Это была заминка — но не с ответом, а такая, будто она хотела сказать что-то много большее. Может быть, даже больше, чем я хотел услышать. Чем мог переварить, может быть.
Потом она согрела моё плечо своей ладонью. Шепнула:
— Она в порядке, Лайл. С ней всё хорошо.
Тогда я понял, что кошмары не придут этой ночью. Отогнаны простыми словами. Теплом руки и ароматом только что испечённой булочки. Решением, за которым — будущее.
Иногда боль бывает благословением. Когда она делает нас нами.
Когда она — причина, по которой остаёшься живым.
ДЕБОРА-ПАТРИС-АСКАНИЯ-ТРИВИРИ
— Ручку согнуть… разогнуть… А теперь пальчиками пошевели! Хорошо, сладенькая, очень хорошо!
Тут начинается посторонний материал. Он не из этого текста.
(** ** Properties *)

(** C20. Replay: when a handler has answered under a key with a 2xx status
    while the store has room, and until another 2xx answer under the same key
    comes, from a request whose handler was already running, every request
    that the middleware maps to the same store key within the time to live is
    answered without running the handler: with the cached status and body when
    its body hashes the same, with 422 otherwise; whatever other requests,
    answers under other keys, failed answers under this one and sweeps happen
    in between. *)
Theorem cached_response_is_replayed {Body} (stringify : Body → string) hash
    (o o' : options) t k h code b es now req (m : rows Body) h' :
  200 ≤ default 200 code < 300 → (size m < MAX_MEMORY_STORE_SIZE)%nat →
  let until := t + default DEFAULT_TTL_MS (o_ttlMs o) in
  Forall (λ e, event_time e ≤ until ∧ caches k e = false) es → now ≤ until →
  receive stringify hash o' req = Lookup k h' →
  let m' := run stringify hash es (handler_responds o t (k, h) code b m) in
  idempotencyMiddleware stringify hash o' now req m' =
    (if String.eqb h h' then Replayed (default 200 code) b else Refused KeyCollision, m').
Proof.
  intros Hc Hs until Hf Hn Hr m'.
  assert (m' !! k = Some ({| status := default 200 code; body := b; requestHash := h; createdAt := t |}, until)) as Hk.
  { apply run_keeps; [done|]. unfold handler_responds.
    assert ((200 <=? default 200 code) && (default 200 code <? 300) = true) as -> by lia.
    by apply store_set_stored. }
  unfold idempotencyMiddleware. rewrite Hr. unfold store_get. rewrite Hk.
  assert ((until <? now) = false) as -> by lia. cbn. by destruct (String.eqb h h').
Qed.

(** Tenants do not share entries: within a scope, two requests of users
    with tenant-style identifiers have the same store key only when both the
    user and the client's key are the same. *)
Theorem store_key_separates_tenants scope u u' k k' :
  TENANT_RE u = true → TENANT_RE u' = true →
  generateStoreKey scope u k = generateStoreKey scope u' k' → u = u' ∧ k = k'.
Proof.
  intros Hu Hu'. unfold generateStoreKey. rewrite Hu, Hu'. intros He.
  apply string_app_inj_l, string_app_inj_l, string_app_inj_l in He.
  unfold TENANT_RE in Hu, Hu'. destruct_bools.
  apply (f_equal (λ s, match s with String _ r => r | _ => s end)) in He.
  change ((u +:+ "}") +:+ ":" +:+ k = (u' +:+ "}") +:+ ":" +:+ k') in He.
  rewrite <- !string_app_assoc in He.
  apply (sep_split tenant_char) in He as [-> He]; [|done..].
  split; [done|]. by apply (string_app_inj_l ":") in He.
Qed.

(** Memory: in every run from an empty store, the in-memory store holds at
    most [MAX_MEMORY_STORE_SIZE] entries. *)
Theorem store_size_bounded {Body} (stringify : Body → string) hash es :
  (size (run stringify hash es (∅ : rows Body)) ≤ MAX_MEMORY_STORE_SIZE)%nat.
Proof.
  assert (size (∅ : rows Body) ≤ MAX_MEMORY_STORE_SIZE)%nat as H by (rewrite map_size_empty; lia).
  revert H. generalize (∅ : rows Body). induction es as [|e es IH]; intros m Hm; [done|].
  cbn [run]. apply IH. by apply apply_size.
Qed.

(** There is no lock on a key: while no answer under its key has been
    cached, every request is handed to the handler, however many with the same
    key are already being handled. *)
Theorem concurrent_first_requests_all_run {Body} (stringify : Body → string) hash
    (reqs : list (options * Z * request Body)) (m : rows Body) k h :
  m !! k = None → Forall (λ '(o, _, req), receive stringify hash o req = Lookup k h) reqs →
  Forall (λ '(o, now, req),
    idempotencyMiddleware stringify hash o now req
      (run stringify hash (map (λ '(o, now, req), Arrive o now req) reqs) m) =
    (RunHandler (Some (k, h)), m)) reqs.
Proof.
  intros Hk Hr.
  assert (∀ l, Forall (λ '(o, _, req), receive stringify hash o req = Lookup k h) l →
            run stringify hash (map (λ '(o, now, req), Arrive o now req) l) m = m) as Hrun.
  { induction l as [|[[o now] req] l IH]; intros Hl; [done|]. apply Forall_cons in Hl as [H Hl].
    cbn [map run apply]. unfold idempotencyMiddleware. rewrite H. unfold store_get. rewrite Hk. cbn. by apply IH. }
  rewrite Hrun by done. eapply Forall_impl; [exact Hr|]. intros [[o now] req] H.
  unfold idempotencyMiddleware. rewrite H. unfold store_get. by rewrite Hk.
Qed.

(** ** Examples *)

Definition sample_options : options (Body := string) :=
  {| scope := "attestations"; o_ttlMs := Some 1000; getUserKey := None; strictKeyFormat := false;
     validateKey := None; skipIf := λ _, false |}.

Definition sample_req (b : string) : request string :=
  {| r_header := HString " key-00001 "; r_user := Some "biz-1"; r_ip := None; r_body := Some b |}.

Definition sample_key : string := generateStoreKey "attestations" "biz-1" "key-00001".

Lemma cached_response_is_replayed_witness :
  let hash := λ s, s in
  let m := run id hash [Sweep 50; Answer sample_options 55 (sample_key, "x") (Some 500) "failed"; Arrive sample_options 60 (sample_req "y")]
             (handler_responds sample_options 10 (sample_key, "x") (Some 201) "done" ∅) in
  idempotencyMiddleware id hash sample_options 1010 (sample_req "x") m = (Replayed 201 "done", m).
Proof.
  intros hash m.
  refine (cached_response_is_replayed id hash sample_options sample_options 10 sample_key "x" (Some 201) "done"
            [Sweep 50; Answer sample_options 55 (sample_key, "x") (Some 500) "failed"; Arrive sample_options 60 (sample_req "y")] 1010 (sample_req "x") ∅ "x" _ _ _ _ _).
  - cbn. lia.
  - apply Nat.ltb_lt. reflexivity.
  - repeat constructor; cbn; lia.
  - cbn. lia.
  - reflexivity.
Defined.

Lemma store_key_separates_tenants_witness :
  generateStoreKey "s" "biz-1" "k" = generateStoreKey "s" "biz-1" "k" ∧ "k" = "k".
Proof.
  split; [reflexivity|]. exact (proj2 (store_key_separates_tenants "s" "biz-1" "biz-1" "k" "k" eq_refl eq_refl eq_refl)).
Defined.

Lemma concurrent_first_requests_all_run_witness :
  let reqs := [(sample_options, 1, sample_req "x"); (sample_options, 2, sample_req "x")] in
  Forall (λ '(o, now, req),
    idempotencyMiddleware id id o now req (run id id (map (λ '(o, now, req), Arrive o now req) reqs) ∅) =
    (RunHandler (Some (sample_key, "x")), ∅)) reqs.
Proof.
  intros reqs. apply (concurrent_first_requests_all_run id id reqs ∅ sample_key "x").
  - reflexivity.
  - repeat constructor.
Defined.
У Лайла Гроски отличный вкус. Аманда — просто шик: красотка, умеет в яды и выпечку, тянет на двенадцать баллов мамскости из десяти, и это ещё в обычный день. За месяц в питомнике она мне выдала недостающей любви и заботы лет за десять или немножечко больше (хотя, может, просто пыталась держать меня подальше от зверей и посетителей).
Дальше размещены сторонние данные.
Definition getAuditLogsByUser (user : string) (logs : list AuditLog) : list AuditLog :=
  js_sort (λ a b, timestamp b - timestamp a) (List.filter (λ l, String.eqb (userId l) user) logs).
End Chain.

(** ** Queries *)

Inductive cursor_arg := NoCursor | BadCursor | Cursor (ts : Z) (cid : string).
Inductive date_arg := NoDate | BadDate | Date (ms : Z).

Record AuditLogQuery := {
  actorId : option string;
  q_action : option string;
  q_resource : option string;
  from : date_arg;
  to : date_arg;
  limit : option Z;
  cursor : cursor_arg;
}.

Inductive query_error := BadFrom | BadTo | FromAfterTo | CursorInvalid.

Record PaginatedAuditResult := { data : list AuditLog; nextCursor : option (Z * string); hasMore : bool }.

(** JavaScript's [<] on ASCII strings. *)
Fixpoint str_lt (a b : string) : bool :=
  match a, b with
  | _, EmptyString => false
  | EmptyString, String _ _ => true
  | String c a, String d b => (code c <? code d) || ((code c =? code d) && str_lt a b)
  end.

Section Query.
(** [localeCompare] of the runtime. *)
Context (localeCompare : string → string → Z).

Definition resolve_limit (l : option Z) : Z :=
  let l := match l with Some n => if n =? 0 then 20 else n | None => 20 end in
  Z.min 100 (if l <=? 0 then 20 else l).

(** A filter that is absent or empty is skipped. *)
Definition matches (f : option string) (x : string) : bool :=
  match f with None | Some EmptyString => true | Some s => String.eqb x s end.

Definition row_compare (a b : AuditLog) : Z :=
  if negb (timestamp a =? timestamp b) then timestamp b - timestamp a else localeCompare (id b) (id a).

Definition selected (q : AuditLogQuery) (r : AuditLog) : bool :=
  matches (actorId q) (userId r) && matches (q_action q) (action r) && matches (q_resource q) (resource r) &&
  match from q with Date t => t <=? timestamp r | _ => true end &&
  match to q with Date t => timestamp r <=? t | _ => true end.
За сутки в целебне травница пытается отсыпать мне еще лет на сорок вперёд: обкладывает подушечками и пуррами, укутывает пледиками, кормит невкусными зельями и вкусной выпечкой и заворковывает до одурения. Так, что я уж начинаю думать, что всё, плохи дела, пора подумать о прощальном ужине. Думается вяло и в перерывах между сном, потому что все эти сутки в целебне я лежу себе заворкованная в коконе, а как только малость прихожу в себя и открываю рот — в него тут же залетает ложка с бульоном, или пироженкой, или зельем. Под мелодичный напев: «Всё хорошо, хорошо, сладкая, не надо тревожиться, тебе просто нужен покой» — так что к ночи уже почти смиряюсь, что покой будет вечным.